(** Every order with its key, best level first, oldest first within a level. *)
Definition queue_list (self : OrderQueue) : list (K * V) :=
  concat (tag_level <$> btree_iter (levels self)).

(** What an iterator has left to yield. *)
Definition iter_list (it : OrderQueueIter) : list (K * V) :=
  from_option tag_level [] (inner it) ++ concat (tag_level <$> outer it).

(** The invariant the type's documentation states: no level is empty. *)
Definition queue_wf (self : OrderQueue) : Prop := ∀ k, levels self !! k ≠ Some [].
End queue.
Arguments OrderQueue K {_ _} V : assert.
Arguments OrderQueueIter : clear implicits.

Section queue_lemmas.
Context {K : Type} `{Countable K, !Ord K, !OrdLaws K} {V : Type}.
Implicit Types (q : OrderQueue K V) (k : K) (v : V).

(** The iterator yields the abstract view, one element at a time. *)
Lemma iter_advance_list (out : list (K * list V)) inn :
  match iter_advance out inn with
  | None => concat (tag_level <$> out) = []
  | Some (x, it) => concat (tag_level <$> out) = x :: iter_list it
  end.
Proof.
  revert inn. induction out as [|[k [|v vs]] out IH]; intros inn; [done| |done].
  simpl. apply IH.
Qed.

Lemma iter_next_list (it : OrderQueueIter K V) :
  match iter_next it with
  | None => iter_list it = []
  | Some (x, it') => iter_list it = x :: iter_list it'
  end.
Proof.
  destruct it as [out [[k [|v vs]]|]]; unfold iter_next, iter_list; simpl;
    try apply iter_advance_list. done.
Qed.

Lemma queue_iter_list q : iter_list (queue_iter q) = queue_list q.
Proof. done. Qed.

Lemma elem_of_tag k v (kq : K * list V) : (k, v) ∈ tag_level kq ↔ k = kq.1 ∧ v ∈ kq.2.
Proof. unfold tag_level. rewrite list_elem_of_fmap. naive_solver. Qed.

Lemma elem_of_queue_list q k v :
  (k, v) ∈ queue_list q ↔ ∃ vs, levels q !! k = Some vs ∧ v ∈ vs.
Proof.
  unfold queue_list. rewrite elem_of_concat. setoid_rewrite list_elem_of_fmap. split.
  - intros (l & Hv & [k' vs] & -> & Hin). apply elem_of_tag in Hv as [-> Hv].
    exists vs. split; [by apply btree_iter_elem|done].
  - intros (vs & Hk & Hv). exists (tag_level (k, vs)). split; [by apply elem_of_tag|].
    exists (k, vs). split; [done|by apply btree_iter_elem].
Qed.

Lemma queue_list_new : queue_list (queue_new : OrderQueue K V) = [].
Proof. unfold queue_list; simpl. by rewrite btree_iter_empty. Qed.

Lemma queue_wf_new : queue_wf (queue_new : OrderQueue K V).
Proof. intros k. simpl. by rewrite lookup_empty. Qed.

Lemma from_levels_wf (ls : gmap K (list V)) : queue_wf (from_levels ls).
Proof. intros k Hk. apply map_lookup_filter_Some in Hk as [_ Hk]. done. Qed.

Lemma from_levels_id q : queue_wf q → from_levels (levels q) = q.
Proof.
  intros Hq. destruct q as [ls]. unfold from_levels; simpl. f_equal.
  apply map_filter_id. intros k vs Hk. simpl. intros ->. by apply (Hq k).
Qed.

(** Keys of the view never decrease. *)
Definition key_sorted (l : list (K * V)) : Prop := StronglySorted (λ x y, key_le x.1 y.1) l.

Lemma queue_list_key_sorted q : key_sorted (queue_list q).
Proof.
  unfold queue_list, key_sorted. pose proof (btree_iter_sorted (levels q)) as Hs.
  induction Hs as [|[k vs] l Hl IH Hp]; simpl; [constructor|].
  apply StronglySorted_app_iff. split_and!; [|done|].
  - clear -OrdLaws0. unfold tag_level; simpl. induction vs as [|v vs IH]; simpl; constructor; [done|].
    apply Forall_forall. intros x Hx. apply list_elem_of_fmap in Hx as (w & -> & _). simpl.
    apply key_le_lt. by left.
  - intros [k1 v1] [k2 v2] H1 H2. apply elem_of_tag in H1 as [-> _]; simpl.
    apply elem_of_concat in H2 as (lv & H2 & Hlv).
    apply list_elem_of_fmap in Hlv as ([k3 vs3] & -> & Hlv). apply elem_of_tag in H2 as [-> _].
    rewrite Forall_forall in Hp. apply key_le_lt. right. apply (Hp _ Hlv).
Qed.

Lemma queue_list_nil q : queue_wf q → queue_list q = [] → q = queue_new.
Proof.
  destruct q as [ls]. intros Hwf E. unfold queue_new. f_equal. apply map_eq. intros k.
  rewrite lookup_empty. destruct (ls !! k) as [[|v vs]|] eqn:Ek; [by destruct (Hwf k)| |done].
  assert (Hin : (k, v) ∈ queue_list (MkOrderQueue ls)).
  { apply elem_of_queue_list. exists (v :: vs). split; [done|left]. }
  rewrite E in Hin. by apply not_elem_of_nil in Hin.
Qed.

Lemma queue_is_empty_iff q : queue_wf q → queue_is_empty q = true ↔ queue_list q = [].
Proof.
  intros Hwf. unfold queue_is_empty. rewrite bool_decide_eq_true. split.
  - intros E. destruct q as [ls]; simpl in E; subst ls. apply queue_list_new.
  - intros E. by rewrite (queue_list_nil q Hwf E).
Qed.

(** The level at the front of the view. *)
Lemma queue_list_first q k vs l :
  btree_iter (levels q) = (k, vs) :: l → levels q !! k = Some vs.
Proof. intros E. apply btree_iter_elem. rewrite E. left. Qed.

Lemma queue_list_cons q k v l :
  queue_wf q → queue_list q = (k, v) :: l →
  ∃ vs ls, btree_iter (levels q) = (k, v :: vs) :: ls ∧
    l = tag_level (k, vs) ++ concat (tag_level <$> ls).
Proof.
  intros Hwf. unfold queue_list.
  destruct (btree_iter (levels q)) as [|[k' [|v' vs]] ls] eqn:E; [done| |].
  - by destruct (Hwf k'), (queue_list_first q k' [] ls).
  - simpl. intros [= -> -> <-]. eauto.
Qed.

(** Both [pop_front] and [remove] drop a level they empty. *)
Definition set_level (ls : gmap K (list V)) (k : K) (vs : list V) : gmap K (list V) :=
  if bool_decide (vs = []) then delete k ls else <[k := vs]> ls.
■ ■ ■ ■ ■ ■ ■
*TASK*:
Reproduce all of the entries above verbatim.

*WRITTEN ANSWER*:
(** Every order with its key, best level first, oldest first within a level. *)
Definition queue_list (self : OrderQueue) : list (K * V) :=
  concat (tag_level <$> btree_iter (levels self)).

(** What an iterator has left to yield. *)
Definition iter_list (it : OrderQueueIter) : list (K * V) :=
  from_option tag_level [] (inner it) ++ concat (tag_level <$> outer it).

(** The invariant the type's documentation states: no level is empty. *)
Definition queue_wf (self : OrderQueue) : Prop := ∀ k, levels self !! k ≠ Some [].
End queue.
Arguments OrderQueue K {_ _} V : assert.
Arguments OrderQueueIter : clear implicits.

Section queue_lemmas.
Context {K : Type} `{Countable K, !Ord K, !OrdLaws K} {V : Type}.
Implicit Types (q : OrderQueue K V) (k : K) (v : V).

(** The iterator yields the abstract view, one element at a time. *)
Lemma iter_advance_list (out : list (K * list V)) inn :
  match iter_advance out inn with
  | None => concat (tag_level <$> out) = []
  | Some (x, it) => concat (tag_level <$> out) = x :: iter_list it
  end.
Proof.
  revert inn. induction out as [|[k [|v vs]] out IH]; intros inn; [done| |done].
  simpl. apply IH.
Qed.

Lemma iter_next_list (it : OrderQueueIter K V) :
  match iter_next it with
  | None => iter_list it = []
  | Some (x, it') => iter_list it = x :: iter_list it'
  end.
Proof.
  destruct it as [out [[k [|v vs]]|]]; unfold iter_next, iter_list; simpl;
    try apply iter_advance_list. done.
Qed.

Lemma queue_iter_list q : iter_list (queue_iter q) = queue_list q.
Proof. done. Qed.

Lemma elem_of_tag k v (kq : K * list V) : (k, v) ∈ tag_level kq ↔ k = kq.1 ∧ v ∈ kq.2.
Proof. unfold tag_level. rewrite list_elem_of_fmap. naive_solver. Qed.

Lemma elem_of_queue_list q k v :
  (k, v) ∈ queue_list q ↔ ∃ vs, levels q !! k = Some vs ∧ v ∈ vs.
Proof.
  unfold queue_list. rewrite elem_of_concat. setoid_rewrite list_elem_of_fmap. split.
  - intros (l & Hv & [k' vs] & -> & Hin). apply elem_of_tag in Hv as [-> Hv].
    exists vs. split; [by apply btree_iter_elem|done].
  - intros (vs & Hk & Hv). exists (tag_level (k, vs)). split; [by apply elem_of_tag|].
    exists (k, vs). split; [done|by apply btree_iter_elem].
Qed.

Lemma queue_list_new : queue_list (queue_new : OrderQueue K V) = [].
Proof. unfold queue_list; simpl. by rewrite btree_iter_empty. Qed.

Lemma queue_wf_new : queue_wf (queue_new : OrderQueue K V).
Proof. intros k. simpl. by rewrite lookup_empty. Qed.

Lemma from_levels_wf (ls : gmap K (list V)) : queue_wf (from_levels ls).
Proof. intros k Hk. apply map_lookup_filter_Some in Hk as [_ Hk]. done. Qed.

Lemma from_levels_id q : queue_wf q → from_levels (levels q) = q.
Proof.
  intros Hq. destruct q as [ls]. unfold from_levels; simpl. f_equal.
  apply map_filter_id. intros k vs Hk. simpl. intros ->. by apply (Hq k).
Qed.

(** Keys of the view never decrease. *)
Definition key_sorted (l : list (K * V)) : Prop := StronglySorted (λ x y, key_le x.1 y.1) l.

Lemma queue_list_key_sorted q : key_sorted (queue_list q).
Proof.
  unfold queue_list, key_sorted. pose proof (btree_iter_sorted (levels q)) as Hs.
  induction Hs as [|[k vs] l Hl IH Hp]; simpl; [constructor|].
  apply StronglySorted_app_iff. split_and!; [|done|].
  - clear -OrdLaws0. unfold tag_level; simpl. induction vs as [|v vs IH]; simpl; constructor; [done|].
    apply Forall_forall. intros x Hx. apply list_elem_of_fmap in Hx as (w & -> & _). simpl.
    apply key_le_lt. by left.
  - intros [k1 v1] [k2 v2] H1 H2. apply elem_of_tag in H1 as [-> _]; simpl.
    apply elem_of_concat in H2 as (lv & H2 & Hlv).
    apply list_elem_of_fmap in Hlv as ([k3 vs3] & -> & Hlv). apply elem_of_tag in H2 as [-> _].
    rewrite Forall_forall in Hp. apply key_le_lt. right. apply (Hp _ Hlv).
Qed.

Lemma queue_list_nil q : queue_wf q → queue_list q = [] → q = queue_new.
Proof.
  destruct q as [ls]. intros Hwf E. unfold queue_new. f_equal. apply map_eq. intros k.
  rewrite lookup_empty. destruct (ls !! k) as [[|v vs]|] eqn:Ek; [by destruct (Hwf k)| |done].
  assert (Hin : (k, v) ∈ queue_list (MkOrderQueue ls)).
  { apply elem_of_queue_list. exists (v :: vs). split; [done|left]. }
  rewrite E in Hin. by apply not_elem_of_nil in Hin.
Qed.

Lemma queue_is_empty_iff q : queue_wf q → queue_is_empty q = true ↔ queue_list q = [].
Proof.
  intros Hwf. unfold queue_is_empty. rewrite bool_decide_eq_true. split.
  - intros E. destruct q as [ls]; simpl in E; subst ls. apply queue_list_new.
  - intros E. by rewrite (queue_list_nil q Hwf E).
Qed.

(** The level at the front of the view. *)
Lemma queue_list_first q k vs l :
  btree_iter (levels q) = (k, vs) :: l → levels q !! k = Some vs.
Proof. intros E. apply btree_iter_elem. rewrite E. left. Qed.

Lemma queue_list_cons q k v l :
  queue_wf q → queue_list q = (k, v) :: l →
  ∃ vs ls, btree_iter (levels q) = (k, v :: vs) :: ls ∧
    l = tag_level (k, vs) ++ concat (tag_level <$> ls).
Proof.
  intros Hwf. unfold queue_list.
  destruct (btree_iter (levels q)) as [|[k' [|v' vs]] ls] eqn:E; [done| |].
  - by destruct (Hwf k'), (queue_list_first q k' [] ls).
  - simpl. intros [= -> -> <-]. eauto.
Qed.

(** Both [pop_front] and [remove] drop a level they empty. *)
Definition set_level (ls : gmap K (list V)) (k : K) (vs : list V) : gmap K (list V) :=
  if bool_decide (vs = []) then delete k ls else <[k := vs]> ls.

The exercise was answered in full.